Remains of Alutiiq Ancestors Begin Journey Home

Anchorage Beach on Chirikof Island looking west. (Public Domain photo by USGS)
Anchorage Beach on Chirikof Island looking west. (Public Domain photo by USGS)

Kayla Desroches/KMXT

Earlier this month, a Kodiak representative and the Army Corps of Engineers traveled to the lower 48 and reclaimed Alutiiq ancestral remains stored at Indiana University Bloomington. Professor Della Cook studied and wrote about the remains while they were at the university.

The remains fall under the management of U.S. Fish and Wildlife, and staff has struggled to get them back to the island. The Alutiiq Museum’s curator of collections, Marnie Leist, helped obtain the remains from the university, and while she called the campus pristine, she said the lab where the university had stored the human remains was outdated.

She explains how her job caring for collections at the museum influenced her perspective.
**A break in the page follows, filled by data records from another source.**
(** * shared/utils/helpers.py: pagination, key generation and expiry helpers

    A shallow embedding of [shared.utils.helpers] together with the small
    part of the Python semantics the module relies on (unbounded integers,
    floor division, list slicing, truthiness of [Optional[int]],
    [timedelta]/[datetime] arithmetic and [secrets.choice]). *)

From Stdlib Require Import ZArith List Lia Bool String Ascii QArith Qround.
Import ListNotations.
Local Open Scope Z_scope.

(** ** The fragment of Python used by the module *)

Module Py.

(** Exceptions the modelled code can raise. *)
Inductive exn : Type :=
| ZeroDivisionError
| OverflowError
| TypeError
| IndexError.

(** A computation either returns a value or raises. *)
Inductive result (A : Type) : Type :=
| Ok (a : A)
| Raise (e : exn).
Arguments Ok {A} a.
Arguments Raise {A} e.

Definition bind {A B} (r : result A) (k : A -> result B) : result B :=
  match r with
  | Ok a => k a
  | Raise e => Raise e
  end.

Fixpoint mapM {A B} (f : A -> result B) (l : list A) : result (list B) :=
  match l with
  | [] => Ok []
  | x :: xs => bind (f x) (fun y => bind (mapM f xs) (fun ys => Ok (y :: ys)))
  end.

(** [a // b] on [int]: floor division, raising on a zero divisor.
    [Z.div] rounds towards minus infinity, as Python does. *)
Definition floordiv (a b : Z) : result Z :=
  if b =? 0 then Raise ZeroDivisionError else Ok (a / b).

(** [len(l)] as a Python [int]. *)
Definition len {A} (l : list A) : Z := Z.of_nat (List.length l).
“I have to dust and inventory and all that kind of work. And there’s no inventory, all the boxes were incredibly dusty, there was pest activity, old pest activity that was evident. There was use of yellowed, aging newspapers from Indiana that were used, which even for collections would not be considered appropriate, let alone for human remains.”

Leist says other than some tense moments when meeting with university representatives, the process went well. She says the remains are now in Missouri with the Army Corps of Engineers, which will make an inventory of the items in order to begin the repatriation process and return the remains to Kodiak.

She says there are ways to work with universities or individuals who want to research remains. The first step is to talk to people, and she gives an example from her experience at the Alutiiq Museum. She says the museum had proposed a potential research project involving ancient remains in Chiniak.

“The first thing you do is you talk to the associated tribe. Even if you don’t know who the associated tribe is, there’s always someone that you can talk to generally speaking, whether it be the regional corporation, so we worked with the tribe and the tribal council, and it ended up that we decided maybe it wasn’t possible at this time, but communication I think is essential.”

Leist says the goal is to have the remains on the island by 2018. Then, the community will be able to re-inter them and establish a memorial.